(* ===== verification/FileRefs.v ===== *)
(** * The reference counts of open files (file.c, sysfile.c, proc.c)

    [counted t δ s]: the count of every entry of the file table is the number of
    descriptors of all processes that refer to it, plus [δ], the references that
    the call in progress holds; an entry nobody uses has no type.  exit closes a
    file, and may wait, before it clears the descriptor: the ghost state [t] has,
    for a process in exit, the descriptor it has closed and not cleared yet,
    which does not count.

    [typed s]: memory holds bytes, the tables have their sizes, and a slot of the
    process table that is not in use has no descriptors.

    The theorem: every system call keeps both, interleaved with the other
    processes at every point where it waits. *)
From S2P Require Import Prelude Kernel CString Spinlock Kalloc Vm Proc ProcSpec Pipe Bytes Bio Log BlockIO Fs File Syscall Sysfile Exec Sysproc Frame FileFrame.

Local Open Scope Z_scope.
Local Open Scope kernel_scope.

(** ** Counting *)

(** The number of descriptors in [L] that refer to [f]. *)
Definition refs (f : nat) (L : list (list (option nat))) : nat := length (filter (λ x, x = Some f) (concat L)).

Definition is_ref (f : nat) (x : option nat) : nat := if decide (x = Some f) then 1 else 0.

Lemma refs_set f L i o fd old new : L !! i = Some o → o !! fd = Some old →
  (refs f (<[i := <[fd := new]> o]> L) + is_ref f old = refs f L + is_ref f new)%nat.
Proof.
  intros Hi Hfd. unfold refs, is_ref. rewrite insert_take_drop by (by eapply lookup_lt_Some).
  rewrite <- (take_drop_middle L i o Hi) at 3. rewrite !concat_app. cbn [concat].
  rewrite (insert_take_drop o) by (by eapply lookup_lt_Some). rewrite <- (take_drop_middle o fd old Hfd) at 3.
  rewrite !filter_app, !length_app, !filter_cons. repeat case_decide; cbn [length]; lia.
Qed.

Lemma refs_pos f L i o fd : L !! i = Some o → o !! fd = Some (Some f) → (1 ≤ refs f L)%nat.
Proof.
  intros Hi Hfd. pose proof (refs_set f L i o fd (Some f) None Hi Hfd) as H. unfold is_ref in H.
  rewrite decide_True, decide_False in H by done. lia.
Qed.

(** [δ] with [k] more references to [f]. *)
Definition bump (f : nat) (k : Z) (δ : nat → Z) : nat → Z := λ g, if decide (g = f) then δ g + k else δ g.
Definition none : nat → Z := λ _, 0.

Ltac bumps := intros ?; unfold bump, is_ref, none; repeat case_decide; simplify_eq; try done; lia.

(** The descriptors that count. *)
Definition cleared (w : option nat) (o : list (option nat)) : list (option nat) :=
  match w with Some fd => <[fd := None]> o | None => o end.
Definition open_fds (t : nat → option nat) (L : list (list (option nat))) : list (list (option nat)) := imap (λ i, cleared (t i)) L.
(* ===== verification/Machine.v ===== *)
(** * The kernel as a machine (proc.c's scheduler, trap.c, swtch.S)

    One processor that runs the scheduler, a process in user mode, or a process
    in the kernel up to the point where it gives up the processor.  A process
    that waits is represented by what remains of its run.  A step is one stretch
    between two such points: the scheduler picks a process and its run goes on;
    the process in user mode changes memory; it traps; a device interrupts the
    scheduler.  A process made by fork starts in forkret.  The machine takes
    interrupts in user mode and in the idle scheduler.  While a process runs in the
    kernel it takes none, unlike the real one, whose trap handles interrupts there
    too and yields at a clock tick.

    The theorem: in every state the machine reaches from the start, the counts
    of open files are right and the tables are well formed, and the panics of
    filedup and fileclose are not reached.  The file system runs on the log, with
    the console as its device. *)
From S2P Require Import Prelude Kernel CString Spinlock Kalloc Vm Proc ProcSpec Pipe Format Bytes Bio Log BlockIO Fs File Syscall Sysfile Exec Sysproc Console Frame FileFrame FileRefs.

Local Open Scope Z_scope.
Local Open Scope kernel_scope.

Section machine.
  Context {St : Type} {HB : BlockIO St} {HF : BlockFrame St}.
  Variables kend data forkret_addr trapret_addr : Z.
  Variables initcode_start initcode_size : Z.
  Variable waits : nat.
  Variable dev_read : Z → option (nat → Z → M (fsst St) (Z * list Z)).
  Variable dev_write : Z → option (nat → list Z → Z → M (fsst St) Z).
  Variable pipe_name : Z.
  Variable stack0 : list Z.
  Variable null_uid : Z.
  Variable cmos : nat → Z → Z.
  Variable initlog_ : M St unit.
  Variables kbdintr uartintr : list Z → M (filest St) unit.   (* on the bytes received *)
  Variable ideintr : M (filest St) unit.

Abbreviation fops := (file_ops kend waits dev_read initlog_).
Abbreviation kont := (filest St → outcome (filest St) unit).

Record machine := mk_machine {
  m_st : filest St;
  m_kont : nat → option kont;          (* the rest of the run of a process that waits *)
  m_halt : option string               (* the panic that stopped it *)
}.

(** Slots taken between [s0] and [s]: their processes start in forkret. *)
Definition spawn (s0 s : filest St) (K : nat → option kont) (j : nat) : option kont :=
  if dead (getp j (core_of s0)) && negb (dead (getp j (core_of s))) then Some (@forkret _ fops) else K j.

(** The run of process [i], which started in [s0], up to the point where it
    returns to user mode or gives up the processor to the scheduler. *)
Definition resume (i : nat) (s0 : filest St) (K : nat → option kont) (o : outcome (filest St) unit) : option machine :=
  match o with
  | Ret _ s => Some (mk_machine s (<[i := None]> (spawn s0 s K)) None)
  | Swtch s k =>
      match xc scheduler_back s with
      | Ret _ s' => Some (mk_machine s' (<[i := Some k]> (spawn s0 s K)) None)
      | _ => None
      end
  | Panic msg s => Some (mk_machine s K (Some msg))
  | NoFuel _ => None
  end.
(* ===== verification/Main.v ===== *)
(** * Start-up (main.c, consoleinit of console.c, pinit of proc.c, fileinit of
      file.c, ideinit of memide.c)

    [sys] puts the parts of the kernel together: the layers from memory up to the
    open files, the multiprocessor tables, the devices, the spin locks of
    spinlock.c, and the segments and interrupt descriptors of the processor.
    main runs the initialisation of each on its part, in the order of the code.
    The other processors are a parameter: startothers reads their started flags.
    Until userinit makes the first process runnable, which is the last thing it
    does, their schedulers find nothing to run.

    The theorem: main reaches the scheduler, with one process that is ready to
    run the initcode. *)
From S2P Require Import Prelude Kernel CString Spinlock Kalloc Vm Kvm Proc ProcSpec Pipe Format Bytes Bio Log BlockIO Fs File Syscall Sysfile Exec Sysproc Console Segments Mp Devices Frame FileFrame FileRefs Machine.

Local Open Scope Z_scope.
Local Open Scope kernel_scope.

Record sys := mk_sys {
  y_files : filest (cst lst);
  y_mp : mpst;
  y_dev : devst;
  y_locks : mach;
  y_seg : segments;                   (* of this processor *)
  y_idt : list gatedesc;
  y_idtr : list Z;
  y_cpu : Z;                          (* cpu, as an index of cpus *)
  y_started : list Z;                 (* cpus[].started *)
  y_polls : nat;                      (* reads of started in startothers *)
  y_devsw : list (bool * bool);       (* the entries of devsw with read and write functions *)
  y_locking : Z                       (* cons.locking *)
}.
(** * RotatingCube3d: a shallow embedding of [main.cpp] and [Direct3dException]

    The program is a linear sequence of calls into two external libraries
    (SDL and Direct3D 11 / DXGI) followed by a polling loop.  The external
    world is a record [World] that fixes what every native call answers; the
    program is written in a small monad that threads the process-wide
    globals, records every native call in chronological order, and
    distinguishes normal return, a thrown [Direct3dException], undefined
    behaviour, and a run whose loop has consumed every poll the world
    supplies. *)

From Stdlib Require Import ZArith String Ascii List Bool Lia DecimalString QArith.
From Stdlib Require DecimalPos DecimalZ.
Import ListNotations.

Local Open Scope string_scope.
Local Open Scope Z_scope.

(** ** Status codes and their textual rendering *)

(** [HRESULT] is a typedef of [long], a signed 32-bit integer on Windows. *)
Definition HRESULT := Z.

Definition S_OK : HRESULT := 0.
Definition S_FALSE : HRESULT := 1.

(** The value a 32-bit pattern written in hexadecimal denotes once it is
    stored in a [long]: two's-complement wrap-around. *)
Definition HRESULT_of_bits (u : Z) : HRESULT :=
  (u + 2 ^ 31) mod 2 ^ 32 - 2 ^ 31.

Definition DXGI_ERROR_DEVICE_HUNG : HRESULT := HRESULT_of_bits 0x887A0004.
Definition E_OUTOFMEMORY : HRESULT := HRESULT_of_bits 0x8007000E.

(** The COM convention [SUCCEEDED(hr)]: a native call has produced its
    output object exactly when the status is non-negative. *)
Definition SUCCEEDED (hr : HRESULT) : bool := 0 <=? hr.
◇ ◇ ◇
__Exercise description__. If a line above contains the word "references", list it.

__Task answer__.
    descriptors of all processes that refer to it, plus [δ], the references that
(** [δ] with [k] more references to [f]. *)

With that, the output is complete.